Data table for Chart 3
|Upper secondary first-time graduation rate|
|OECD – Average||80.322|
The future of pandemic-era high-school graduation rates and beyond
Since 2016/2017, Canada’s on-time and extended-time high-school graduation rates have increased by 4 and 2 percentage points, respectively. This trend was observed for the majority of provinces and territories, indicating an overall consistent upward trend in high-school graduation rates across Canada. In 2019/2020, on-time high-school graduation rates saw a larger than usual increase in almost all provinces and territories. While no direct conclusions can be drawn from these results, this irregular increase should be explored further in the context of impacts of the COVID-19 pandemic on education.
The COVID-19 pandemic started in March 2020, and thus only the last four months of the 2019/2020 school year were impacted. As a result, 2020/2021 will be the first full school year of pandemic data, and will allow for a more in-depth look at the full effects of the COVID-19 pandemic on Canadian high-school graduation rates.
Definitions, sources and methodology
This indicator presents the high-school graduation rate, using a true-cohort methodology for students in public and private schools.
Since 2018, a true-cohort methodology has been used to calculate on-time and extended-time high-school graduation rates. This pan-Canadian methodology, which uses as its data source administrative data from the provinces and territories, has been developed with provincial and territorial education ministries to respond to their needs while also improving Canada’s international reporting to the OECD. The 2018/2019 and 2019/2020 data align with the OECD true-cohort reporting cycle which allows for international comparisons for on-time and extended-time graduation rates.

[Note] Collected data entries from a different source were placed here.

(* ===== verification/MemStorage.v ===== *)
(** * Memory storage

    [storage/memstorage/memstorage.cpp]: a striped map from identifiers to time
    tracks, the allocator the tracks share, the thread that drops full chunks to
    the storage below, and the queries, which go to the tracks.  The tracks are
    objects with shared pointers: [_id2track] holds their addresses, [_tracks]
    the objects.  The storage that takes dropped chunks ([IChunkStorage]) and
    the one that copies measurements ([IMeasWriter]) are interfaces. *)

From Stdlib Require Import ZArith Lia Floats.SpecFloat.
From stdpp Require Import base numbers list gmap.
From S2P Require Import Prelude Float64 Meas Stat StdSort ICursor FullCursor Chunk Cursors Colapse.
From S2P Require Import StripedMap Allocators StdMap TimeTrack Storages.

Local Open Scope Z_scope.

(** What the storage asks an allocator besides allocating: the capacity when it
    is a [RegionChunkAllocator] (a [dynamic_cast]), and the count of chunks. *)
Class MemAllocator (A : Type) := {
  ma_allocator :: IMemoryAllocator A;
  ma_capacity : A → option Z;
  ma_allocated : A → Z;
}.

Module MemStorage.

(** The settings that are read. *)
Record Settings := mkSettings {
  is_memory_only_mode : bool;
  percent_when_start_droping : spec_float;
  percent_to_drop : spec_float;
}.

Record t (A D W : Type) := Mk {
  _settings : Settings;
  _world : world A;
  _id2track : StrippedMap.stripped_map (option nat);
  _tracks : list TimeTrack.t;
  _stoped : bool;
  _drop_stop : bool;
  _drop_is_stoped : bool;
  _down_level_storage : option D;
  _disk_storage : option W;
}.
Arguments Mk {A D W} _ _ _ _ _ _ _ _ _.
Arguments _settings {A D W} _.
Arguments _world {A D W} _.
Arguments _id2track {A D W} _.
Arguments _tracks {A D W} _.
Arguments _stoped {A D W} _.
Arguments _drop_stop {A D W} _.
Arguments _drop_is_stoped {A D W} _.
Arguments _down_level_storage {A D W} _.
Arguments _disk_storage {A D W} _.

Section Storage.
Context {A D W : Type} `{MemAllocator A} `{IChunkStorage D} `{IMeasWriter W}.
Context `{StdSort} `{UnorderedMap}.
Variable raw_header : ChunkHeader.t.

Implicit Types s : t A D W.

Definition set_world (w : world A) s : t A D W :=
  Mk (_settings s) w (_id2track s) (_tracks s) (_stoped s) (_drop_stop s) (_drop_is_stoped s)
     (_down_level_storage s) (_disk_storage s).
Definition set_map (m : StrippedMap.stripped_map (option nat)) s : t A D W :=
  Mk (_settings s) (_world s) m (_tracks s) (_stoped s) (_drop_stop s) (_drop_is_stoped s)
     (_down_level_storage s) (_disk_storage s).
Definition set_tracks (ts : list TimeTrack.t) s : t A D W :=
  Mk (_settings s) (_world s) (_id2track s) ts (_stoped s) (_drop_stop s) (_drop_is_stoped s)
     (_down_level_storage s) (_disk_storage s).
Definition set_stop (stoped stop is_stoped : bool) s : t A D W :=
  Mk (_settings s) (_world s) (_id2track s) (_tracks s) stoped stop is_stoped
     (_down_level_storage s) (_disk_storage s).
Definition setDownLevel (down : option D) s : t A D W :=
  Mk (_settings s) (_world s) (_id2track s) (_tracks s) (_stoped s) (_drop_stop s)
     (_drop_is_stoped s) down (_disk_storage s).
Definition setDiskStorage (disk : option W) s : t A D W :=
  Mk (_settings s) (_world s) (_id2track s) (_tracks s) (_stoped s) (_drop_stop s)
     (_drop_is_stoped s) (_down_level_storage s) disk.

(** The constructor, with the allocator [allocator_init] has chosen. *)
Definition make (st : Settings) (a : A) (id_count : Z) : outcome (t A D W) :=
  let m := StrippedMap.make 1000 in
  m ← (if negb (id_count =? 0) then StrippedMap.reserve m id_count else Ok m);
  Ok (Mk st (mkWorld a 0) m [] false false false None None).

Definition deref (p : option nat) s : outcome TimeTrack.t :=
  match p with
  | None => UB
  | Some p => match _tracks s !! p with Some tr => Ok tr | None => UB end
  end.

(** ** Dropping *)

Definition destroy_all (cs : list MemChunk) (w : world A) : outcome (world A) :=
  foldM (fun w c => destroy c w) cs w.

(** The chunks of one identifier: written below, uncounted, destroyed. *)
Definition drop_series (p : D * world A) (kv : Z * list MemChunk) : outcome (D * world A) :=
  d ← cs_appendChunks (mc_chunk <$> kv.2) p.1;
  let w := fold_left (fun w _ => freeChunk w) kv.2 p.2 in
  w ← destroy_all kv.2 w;
  Ok (d, w).

Definition group_by_id (all_chunks : list MemChunk) : gmap Z (list MemChunk) :=
  fold_left (fun (c2i : gmap Z (list MemChunk)) mc =>
    <[ChunkHeader.meas_id (mc_header mc) := um_at [] (ChunkHeader.meas_id (mc_header mc)) c2i ++ [mc]]>
    c2i) all_chunks ∅.

Definition drop_logic (all_chunks : list MemChunk) (d : D) (w : world A) : outcome (D * world A) :=
  foldM drop_series (um_list (group_by_id all_chunks)) (d, w).

(** The share of one track; at least one chunk. *)
Definition chunks_to_drop (cnt cur_chunk_count chunks_to_delete : Z) : outcome Z :=
  q ← to_size_t (SFdiv 53 1024 (SFmul 53 1024 (f64_of_Z 100) (f64_of_Z cnt))
                   (f64_of_Z cur_chunk_count));
  let percent_from_all := u64 (q + 1) in
  let to_drop := u64 (chunks_to_delete * percent_from_all) / 100 in
  Ok (if to_drop =? 0 then 1 else to_drop).

(** One turn of the loop over the tracks. *)
Definition drop_track (cur_chunk_count chunks_to_delete : Z) (r : list MemChunk * t A D W)
    (p : option nat) : outcome (list MemChunk * t A D W) :=
  let '(all_chunks, s) := r in
  tr ← deref p s;
  let cnt := Z.of_nat (length (TimeTrack._index tr)) in
  if cnt =? 0 then Ok (all_chunks, s)
  else
    to_drop ← chunks_to_drop cnt cur_chunk_count chunks_to_delete;
    let '(dropped, tr) := TimeTrack.drop_N to_drop tr in
    Ok (all_chunks ++ dropped, set_tracks (<[default 0%nat p := tr]> (_tracks s)) s).

Definition drop_by_limit (chunk_percent_to_free : spec_float) s : outcome (t A D W) :=
  let cur_chunk_count := w_chunks (_world s) in
  chunks_to_delete ← to_size_t (SFmul 24 128 (f32_of_Z cur_chunk_count) chunk_percent_to_free);
  '(m, tracks) ← StrippedMap.apply (fun tracks v => Ok (tracks ++ [v.2])) (_id2track s) [];
  '(all_chunks, s) ← foldM (drop_track cur_chunk_count chunks_to_delete) tracks ([], set_map m s);
  match all_chunks with
  | [] => Ok s
  | _ =>
    match _down_level_storage s with
    | Some d =>
      '(d, w) ← drop_logic all_chunks d (_world s);
      Ok (setDownLevel (Some d) (set_world w s))
    | None => w ← destroy_all all_chunks (_world s); Ok (set_world w s)
    end
  end.

Definition is_time_to_drop s : bool :=
  match ma_capacity (w_alloc (_world s)) with
  | None => false
  | Some capacity =>
    SFleb (SFmul 24 128 (f32_of_Z capacity) (percent_when_start_droping (_settings s)))
          (f32_of_Z (w_chunks (_world s)))
  end.

(** One wake-up of [drop_thread_func]. *)
Definition drop_thread_wake s : outcome (t A D W) :=
  if _drop_stop s then Ok (set_stop (_stoped s) (_drop_stop s) true s)
  else if negb (is_time_to_drop s) then Ok s
  else drop_by_limit (percent_to_drop (_settings s)) s.

(** ** Appending *)

(** The track of an identifier, created when there is none. *)
Definition track_for (i : Z) s : outcome (nat * t A D W) :=
  '(m, it) ← StrippedMap.find_bucket None (_id2track s) i;
  v ← StrippedMap.it_get m it;
  match v with
  | None =>
    let p := length (_tracks s) in
    m ← StrippedMap.it_set m it (Some p);
    m ← StrippedMap.it_release m it;
    Ok (p, set_tracks (_tracks s ++ [TimeTrack.make 0 i]) (set_map m s))
  | Some p =>
    m ← StrippedMap.it_release m it;
    Ok (p, set_map m s)
  end.

Definition append_track (p : nat) (value : Meas) s : outcome (Status * t A D W) :=
  tr ← deref (Some p) s;
  '(st, tr, w) ← TimeTrack.append raw_header value tr (_world s);
  Ok (st, set_world w (set_tracks (<[p := tr]> (_tracks s)) s)).

(** The loop; the dropping thread, notified, takes its turn before the track is
    tried again.  [inl]: the loop was left by [return]. *)
Fixpoint append_loop (fuel : nat) (p : nat) (value : Meas) s
  : outcome ((Status * t A D W) + t A D W) :=
  match fuel with
  | O => Diverge
  | S fuel =>
    '(st, s) ← append_track p value s;
    if Status_ne st (Status_writed 1) && negb (_drop_stop s) then
      if is_memory_only_mode (_settings s) then Ok (inl (st, s))
      else s ← drop_thread_wake s; append_loop fuel p value s
    else Ok (inr s)
  end.

Definition append (fuel : nat) (value : Meas) s : outcome (Status * t A D W) :=
  '(p, s) ← track_for (id value) s;
  r ← append_loop fuel p value s;
  match r with
  | inl r => Ok r
  | inr s =>
    match _disk_storage s with
    | None => Ok (Status_writed 1, s)
    | Some d =>
      '(_, d) ← mw_append value d;
      tr ← deref (Some p) s;
      Ok (Status_writed 1,
          setDiskStorage (Some d) (set_tracks (<[p := TimeTrack.set_sync (time value) tr]> (_tracks s)) s))
    end
  end.

(** [stop]: the dropping thread ends, everything that can be dropped is, and the
    tracks are destroyed. *)
Definition destroy_track (w : world A) (tr : TimeTrack.t) : outcome (world A) :=
  w ← destroy_all (snd <$> TimeTrack._index tr) w;
  destroy_all (option_list (TimeTrack._cur_chunk tr)) w.

Definition stop s : outcome (t A D W) :=
  if _stoped s then Ok s
  else
    s ← (if negb (is_memory_only_mode (_settings s))
         then drop_thread_wake (set_stop (_stoped s) true (_drop_is_stoped s) s)
         else Ok s);
    s ← match _down_level_storage s with
        | Some _ => drop_by_limit (f32_of_Z 1) s
        | None => Ok s
        end;
    '(m, ps) ← StrippedMap.apply (fun ps v => Ok (ps ++ [v.2])) (_id2track s) [];
    trs ← foldM (fun trs p => tr ← deref p s; Ok (trs ++ [tr])) ps [];
    m ← StrippedMap.clear m;
    w ← foldM destroy_track trs (_world s);
    Ok (set_stop true (_drop_stop s) (_drop_is_stoped s)
          (set_world w (set_tracks [] (set_map m s)))).

Definition dropOld (i tm : Z) s : outcome (t A D W) :=
  '(m, target) ← StrippedMap.find (_id2track s) i;
  let s := set_map m s in
  match target with
  | None => Ok s
  | Some p =>
    tr ← deref p s;
    '(_, tr, w) ← TimeTrack.drop_Old tm tr (_world s);
    Ok (set_world w (set_tracks (<[default 0%nat p := tr]> (_tracks s)) s))
  end.

(** ** Queries *)

Definition find_track {X} (i : Z) (none : X) (f : TimeTrack.t → outcome X) s
  : outcome (X * t A D W) :=
  '(m, output) ← StrippedMap.find (_id2track s) i;
  let s := set_map m s in
  match output with
  | None => Ok (none, s)
  | Some p => tr ← deref p s; x ← f tr; Ok (x, s)
  end.

Definition fold_tracks {X} (f : X → Z * TimeTrack.t → outcome X) (x : X) s
  : outcome (X * t A D W) :=
  '(m, x) ← StrippedMap.apply (fun x v => tr ← deref v.2 s; f x (v.1, tr)) (_id2track s) x;
  Ok (x, set_map m s).

Definition getSyncMap s : outcome (gmap Z Z * t A D W) :=
  fold_tracks (fun (r : gmap Z Z) v => Ok (<[v.1 := TimeTrack._max_sync_time v.2]> r)) ∅ s.

Definition loadMinMax s : outcome (Id2MinMax * t A D W) :=
  fold_tracks (fun r v =>
    match TimeTrack._cur_chunk v.2 with
    | None => Ok r
    | Some _ => StrippedMap.insert MeasMinMax_default r v.1 (TimeTrack._min_max v.2)
    end) (StrippedMap.make 1000) s.

Definition minTime s : outcome (Z * t A D W) :=
  fold_tracks (fun r v => Ok (Z.min r (time (mm_min (TimeTrack._min_max v.2))))) MAX_TIME s.
Definition maxTime s : outcome (Z * t A D W) :=
  fold_tracks (fun r v => Ok (Z.max r (time (mm_max (TimeTrack._min_max v.2))))) MIN_TIME s.

Definition minMaxTime (i : Z) s : outcome (option (Z * Z) * t A D W) :=
  find_track i None (fun tr => Ok (TimeTrack.minMaxTime i tr)) s.

Definition intervalReader (q : QueryInterval) s
  : outcome (gmap Z (cursor Chunk.cursor) * t A D W) :=
  foldM (fun (p : gmap Z (cursor Chunk.cursor) * t A D W) i =>
    '(rdr, s) ← find_track i None (TimeTrack.intervalReader q) p.2;
    match rdr with
    | None => Ok (p.1, s)
    | Some c => Ok (<[i := c]> p.1, s)
    end) (qi_ids q) (∅, s).

Definition stat (i from to : Z) s : outcome (Statistic * t A D W) :=
  find_track i Statistic_empty (TimeTrack.stat from to) s.

(** [result[id]] starts with the identifier; a track answers with the entry of
    its own identifier. *)
Definition no_value (i : Z) : Meas := mkMeas i 0 0 _NO_DATA.

Definition readTimePoint (q : QueryTimePoint) s : outcome (gmap Z Meas * t A D W) :=
  foldM (fun (p : gmap Z Meas * t A D W) i =>
    '(m, s) ← find_track i (no_value i)
      (TimeTrack.readTimePoint (mkQueryTimePoint [i] (qt_flag q) (qt_time_point q))) p.2;
    Ok (<[i := m]> p.1, s)) (qt_ids q) (∅, s).

Definition currentValue (ids : list Z) (fl : Z) s : outcome (gmap Z Meas * t A D W) :=
  foldM (fun (p : gmap Z Meas * t A D W) i =>
    '(m, s) ← find_track i (no_value i) (fun tr => Ok (TimeTrack.currentValue fl tr)) p.2;
    Ok (<[i := m]> p.1, s)) ids (∅, s).

End Storage.
End MemStorage.

#[export] Instance MemStorage_IMeasSource {A D W} `{MemAllocator A} `{StdSort}
  : IMeasSource (MemStorage.t A D W) (cursor Chunk.cursor) := {
  ms_minMaxTime := MemStorage.minMaxTime;
  ms_intervalReader := MemStorage.intervalReader;
  ms_readTimePoint := MemStorage.readTimePoint;
  ms_currentValue := MemStorage.currentValue;
}.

The true-cohort methodology follows a cohort of students from Grade 10, or “Secondary 3” in Quebec, to the end of their third year of high school, and then over a period of two additional years. Many students will graduate from Grade 12 (Secondary 5 in Quebec) after three years, but some students may take longer to complete their high school studies. Grade 10 / Secondary 3 is used as the starting point because this is the grade where students begin accumulating credits toward Grade 12 graduation in most provinces and territories.
An adjustment is made to the graduation rate (using an attrition methodology) to account for students who can no longer be tracked toward graduation for the following reasons: moving out of the province or territory, moving to a band-operated school or an excluded private school, or becoming home-schooled. These students have not dropped out of school, but would no longer be tracked through to graduation.
The 2018/2019 data features methodology changes for both the calculation of attrition rates and extended-time high-school graduation rates. Due to these changes, graduation rates for 2018/2019 data may vary considerably from previously published data. Extended-time high-school graduation rates have seen a slight decrease due to these changes in methodology. Graduation rates for 2016/2017 and 2017/2018 have been recalculated with the new methodology changes, to allow for consistency and comparability across multiple data collection years and are used in the above analysis. The 2019/2020 data features the same methodology as the 2018/2019 data, and is the first available year with data from the COVID-19 pandemic. Due to the pandemic, the 2019/2020 graduation rates may vary considerably from previous years.
Comparisons of high school graduation rates between provinces and territories require a nuanced interpretation as academic pathways, pass marks, subject requirements and the groups of students under consideration may differ from one province or territory to another.